Edmondson Shelby, von Itzstein Mitchell S, Reys Brian, Mayer Melissa, Gagan Jeffrey, Gerber David E
UT Southwestern Medical School, Dallas, Texas.
Department of Internal Medicine (Division of Hematology-Oncology), University of Texas Southwestern Medical Center, Dallas, Texas.
JTO Clin Res Rep. 2022 Jun 25;3(8):100368. doi: 10.1016/j.jtocrr.2022.100368. eCollection 2022 Aug.
Heritable lung cancer may occur in the context of germline mutations (Li-Fraumeni syndrome). Limited cases of intrafamily tumor genomic characteristics have been reported.
A 40-year-old woman with no smoking history or known environmental exposure risk was incidentally found to have stage II (T2N1) NSCLC harboring an exon 19 p.Glu746_Ala750 deletion. Family history was notable for an identical twin sister with colorectal cancer (diagnosed at age 31 y) and a mother with stage I NSCLC harboring an exon 21 c.2573T>G (p.Leu858Arg) mutation (diagnosed at age 69 y). Genetic testing revealed a germline c.542G>A (p.Arg181His) mutation in the patient, her mother, and her sister, consistent with Li-Fraumeni syndrome. No germline mutations were detected.

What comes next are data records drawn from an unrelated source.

(** The first and the last line of a block are filled, and the lines are calm. *)
Lemma block_calm s :
  simple_ok s = true → sendable s = true →
  calm (block_lines s) = true ∧ ∃ a w, block_lines s = a ++ [w] ∧ filled w ∧ ∃ v b, block_lines s = v :: b ∧ filled v.
Proof.
  intros H S. destruct (is_code s) eqn:C.
  - destruct s as [| | |text]; try done. cbn [block_lines]. unfold sendable in S. apply andb_true_iff in S as [_ S]. split.
    + apply calm_cons; [done|]. by apply calm_snoc.
    + exists (fence :: split_on LF text), fence. split_and!; [done|done|]. by exists fence, (split_on LF text ++ [fence]).
  - pose proof (block_filled s H C) as F. destruct (block_lines_ok s H) as (N & _ & _).
    assert (E : block_lines s = lines_of s) by (by destruct s). rewrite E in *. split; [by apply calm_filled|].
    destruct (lines_of s) as [|v b] eqn:L; [done|]. destruct (exists_last N) as (a & w & A). exists a, w. split; [exact A|].
    split; [|exists v, b; split; [done|by inversion F]]. rewrite A in F. apply Forall_app in F as [_ F]. by inversion F.
Qed.

Lemma doc_calm l :
  Forall (λ s, simple_ok s = true) l → Forall (λ s, sendable s = true) l →
  calm (doc_lines l) = true ∧ (l ≠ [] → ∃ v b, doc_lines l = v :: b ∧ filled v).
Proof.
  induction l as [|s l IH]; intros F S; [done|]. inversion F; inversion S; subst.
  destruct (block_calm s) as (B & a & w & A & W & v & b & V & Fv); [done..|]. destruct l as [|s' l].
  - cbn [doc_lines]. rewrite app_nil_r. split; [done|]. intros _. eauto.
  - destruct IH as (D & (v' & b' & E & Fv')); [done..|]. 
    change (doc_lines (s :: s' :: l)) with (block_lines s ++ [] :: doc_lines (s' :: l)). rewrite A in B. split.
    + rewrite A, <- app_assoc. apply calm_app; [done|done|]. rewrite E in *.
      change (calm ([] :: v' :: b')) with (truthy v' && calm (v' :: b')). rewrite D. by destruct v'.
    + intros _. rewrite V. by exists v, (b ++ [] :: doc_lines (s' :: l)).
Qed.

(** Calm lines have no three line feeds after each other. *)
Lemma calm_no_run ls :
  Forall (λ w, LF ∉ w) ls → calm ls = true → ∀ a r, join [LF] ls = a ++ r → startsWith r [LF; LF; LF] = false.
Proof.
  assert (NL : ∀ c r, c ≠ LF → startsWith (c :: r) [LF; LF; LF] = false).
  { intros c r H. cbn [startsWith]. rewrite bool_decide_eq_false_2; [done|]. congruence. }
  induction ls as [|w ls IH]; intros F C a r E.
  { cbn in E. symmetry in E. apply app_eq_nil in E as [_ ->]. done. }
  inversion F as [|? ? Hw Fl]; subst. destruct ls as [|x ls].
  { cbn in E. destruct r as [|c r]; [done|]. apply NL. intros ->. apply Hw. rewrite E. set_solver. }
  change (calm (w :: x :: ls)) with ((truthy w || truthy x) && calm (x :: ls)) in C. apply andb_true_iff in C as [C1 C2].
  change (join [LF] (w :: x :: ls)) with (w ++ LF :: join [LF] (x :: ls)) in E.
  assert (J : startsWith (LF :: join [LF] (x :: ls)) [LF; LF; LF] = false).
  { destruct x as [|c x].
    - destruct w as [|d w]; [done|]. destruct ls as [|y ls]; [done|].
      change (join [LF] ([] :: y :: ls)) with (LF :: join [LF] (y :: ls)).
      change (calm ([] :: y :: ls)) with (truthy y && calm (y :: ls)) in C2. apply andb_true_iff in C2 as [C2 _].
      destruct y as [|e y]; [done|]. inversion Fl as [|? ? _ Fl2]; subst. inversion Fl2 as [|? ? Hy _]; subst.
      assert (e ≠ LF) by set_solver. destruct ls; cbn [join app startsWith]; rewrite (bool_decide_eq_false_2 (LF = e)) by congruence;
        by rewrite !andb_false_r.
    - inversion Fl as [|? ? Hx _]; subst. assert (c ≠ LF) by set_solver.
      destruct ls; cbn [join app startsWith]; rewrite (bool_decide_eq_false_2 (LF = c)) by congruence; by rewrite andb_false_r. }
  destruct (app_eq_inv _ _ _ _ E) as [(k & -> & K)|(k & -> & K)].
  - destruct k as [|c k]; [by rewrite K|]. rewrite K. apply NL. intros ->. apply Hw. set_solver.
  - destruct k as [|c k]; [cbn [app] in K; by rewrite <- K|]. injection K as <- K. by apply (IH Fl C2 k r).
Qed.

(** *** The lines that are kept *)

Lemma includes_app a w b : includes (a ++ w ++ b) w = true.
Proof.
  induction a as [|c a IH]; cbn [app].
  - destruct (w ++ b) eqn:E; cbn [includes]; rewrite <- E, startsWith_app; done.
  - cbn [includes]. rewrite IH. by rewrite orb_true_r.
Qed.

Lemma includes_split s w : includes s w = true → ∃ a b, s = a ++ w ++ b.
Proof.
  induction s as [|c s IH]; cbn [includes]; intros [H|H]%orb_true_iff.
  - apply startsWith_spec in H as [r ->]. by exists [], r.
  - done.
  - apply startsWith_spec in H as [r ->]. by exists [], r.
  - destruct (IH H) as (a & b & ->). by exists (c :: a), b.
Qed.

Lemma no_fence_start w : includes w fence = false → starts_fence w = false.
Proof.
  intros H. unfold starts_fence. rewrite test_bol. destruct (seq (star is_space) (lit fence) _ _) eqn:E; [|done].
  apply (re_sound _ _ (seq_consumes _ _ _ _ (star_spec is_space) (lit_spec fence))) in E as (s' & (u & (a & b & -> & _ & ->) & R & _) & _).
  cbn in R. rewrite R, <- app_assoc, includes_app in H. done.
Qed.

(** A line that is only the mark of a list is the mark between spaces. *)
Lemma empty_marker_sound w :
  empty_marker w = true →
  ∃ sp mark sp', w = sp ++ mark ++ sp' ∧ Forall (λ c, is_space c = true) sp ∧ Forall (λ c, is_space c = true) sp'
    ∧ mark ≠ [] ∧ Forall (λ c, c = "-"%char ∨ c = "*"%char ∨ is_digit c = true ∨ c = "."%char ∨ c = ")"%char) mark.
Proof.
  intros H. unfold empty_marker in H. rewrite test_bol in H. destruct (seq (star is_space) _ _ _) eqn:E; [|done]. clear H.
  assert (K := seq_consumes _ _ _ _ (star_spec is_space)
    (seq_consumes _ _ _ _ (alt_consumes _ _ _ _ (chr_spec (is_char ["-"; "*"]%char))
       (seq_consumes _ _ _ _ (plus_spec is_digit) (chr_spec (is_char ["."; ")"]%char)))) (star_spec is_space))).
  assert (M : ∀ m1 m2 m3 m4 s k, seq m1 (seq m2 (seq m3 m4)) s k = seq (seq m1 (seq m2 m3)) m4 s k) by done.
  rewrite M in E. apply (re_sound _ _ (seq_spec _ _ _ _ K eol_spec)) in E as (s' & (s1 & (u & U & R & _) & Re & ->) & _).
  cbn in R. rewrite Re, app_nil_r in R. subst w. destruct U as (sp & v & -> & F & (mark & sp' & -> & Mk & F')).
  exists sp, mark, sp'. split_and!; try done.
  - destruct Mk as [(c & -> & _)|(ds & z & -> & (D & _) & _)]; [done|]. by destruct ds.
  - assert (T : ∀ l c, is_char l c = true → c ∈ l) by (intros l c Hc; by apply has_true).
    destruct Mk as [(c & -> & Hc)|(ds & z & -> & (_ & D) & (c & -> & Hc))].
    + apply T in Hc. rewrite !elem_of_cons, elem_of_nil in Hc. constructor; [tauto|constructor].
    + apply T in Hc. rewrite !elem_of_cons, elem_of_nil in Hc. apply Forall_app. split; [|constructor; [tauto|constructor]]. eapply Forall_impl; [exact D|]. cbn. tauto.
Qed.

(** A trimmed line with a space in it is not only a mark. *)
Lemma spaced_not_marker w : starts_solid w → ends_solid w → " "%char ∈ w → empty_marker w = false.
Proof.
  intros (c & r & E & Hc) (d & t & E2 & Hd) S. destruct (empty_marker w) eqn:M; [|done]. exfalso.
  apply empty_marker_sound in M as (sp & mark & sp' & W & F & F' & N & K).
  assert (sp = []) as ->. { destruct sp as [|x sp]; [done|]. inversion F; subst. injection W as ->. congruence. }
  assert (sp' = []) as ->.
  { destruct sp' as [|y sp' _] using rev_ind; [done|]. apply Forall_app in F' as [_ F']. inversion F'; subst.
    rewrite !app_assoc in W. rewrite W in E2. apply app_inj_tail in E2 as [_ ->]. congruence. }
  rewrite app_nil_r in W. cbn in W. rewrite W in S. rewrite Forall_forall in K. specialize (K _ S).
  destruct K as [K|[K|[K|[K|K]]]]; done.
Qed.

Lemma quote_not_marker w : empty_marker (js "> " ++ w) = false.
Proof.
  destruct (empty_marker _) eqn:M; [|done]. exfalso. apply empty_marker_sound in M as (sp & mark & sp' & W & F & _ & N & K).
  destruct sp as [|x sp].
  - destruct mark as [|x mark]; [done|]. injection W as <- _. inversion K as [|? ? K' _]; subst. by destruct K' as [K'|[K'|[K'|[K'|K']]]].
  - injection W as <- _. by inversion F.
Qed.

Lemma line_includes l1 l2 a b : includes (join [LF] (l1 ++ (a ++ fence ++ b) :: l2)) fence = true.
Proof.
  induction l1 as [|x l1 IH]; cbn [app].
  - destruct l2 as [|y l2]; cbn [join]; [apply includes_app|]. rewrite <- !app_assoc. apply includes_app.
  - assert (E : ∃ y r, l1 ++ (a ++ fence ++ b) :: l2 = y :: r) by (destruct l1; cbn; eauto). destruct E as (y & r & E). rewrite E in *.
    change (join [LF] (x :: y :: r)) with (x ++ [LF] ++ join [LF] (y :: r)). apply includes_split in IH as (p & q & ->).
    rewrite !app_assoc, <- (app_assoc _ fence q). apply includes_app.
Qed.

(** Outside of code every line is kept, *)
Lemma keep_plain ls rest :
  Forall (λ w, includes w fence = false ∧ empty_marker w = false) ls → keep_lines false (ls ++ rest) = ls ++ keep_lines false rest.
Proof.
  intros F. induction F as [|w ls (H1 & H2) F IH]; [done|]. cbn [app keep_lines]. rewrite no_fence_start, H2, IH by done. done.
Qed.

(** and inside of it. *)
Lemma keep_inside ls rest :
  Forall (λ w, includes w fence = false) ls → keep_lines true (ls ++ rest) = ls ++ keep_lines true rest.
Proof. intros F. induction F as [|w ls H F IH]; [done|]. cbn [app keep_lines]. rewrite no_fence_start, IH by done. done. Qed.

Shared germline mutations may be associated with distinct NSCLC somatic mutations within families with Li-Fraumeni syndrome. Further understanding of the association between genetic cancer syndromes and lung cancer risk may improve early lung cancer detection in populations not otherwise meeting screening eligibility.
遗传性肺癌可能发生在种系突变(李-弗劳梅尼综合征)的背景下。关于家族内肿瘤基因组特征的病例报道有限。
主要关注点 重要临床发现 主要诊断 干预措施 结果:一名40岁女性,无吸烟史且无已知环境暴露风险,偶然发现患有II期(T2N1)非小细胞肺癌,伴有外显子19 p.Glu⁷⁴⁶_Ala⁷⁵⁰缺失。家族史值得注意的是,她有一个同卵双胞胎姐妹患结直肠癌(31岁时确诊),还有一位母亲患I期非小细胞肺癌,伴有外显子21 c.2573T>G(p.Leu⁸⁵⁸Arg)突变(69岁时确诊)。基因检测显示患者、其母亲和姐妹存在种系c.542G>A(p.Arg¹⁸¹His)突变,符合李-弗劳梅尼综合征。未检测到种系突变。
在李-弗劳梅尼综合征家族中,共享的种系突变可能与不同的非小细胞肺癌体细胞突变相关。进一步了解遗传性癌症综合征与肺癌风险之间的关联,可能会改善在其他不符合筛查条件人群中的早期肺癌检测。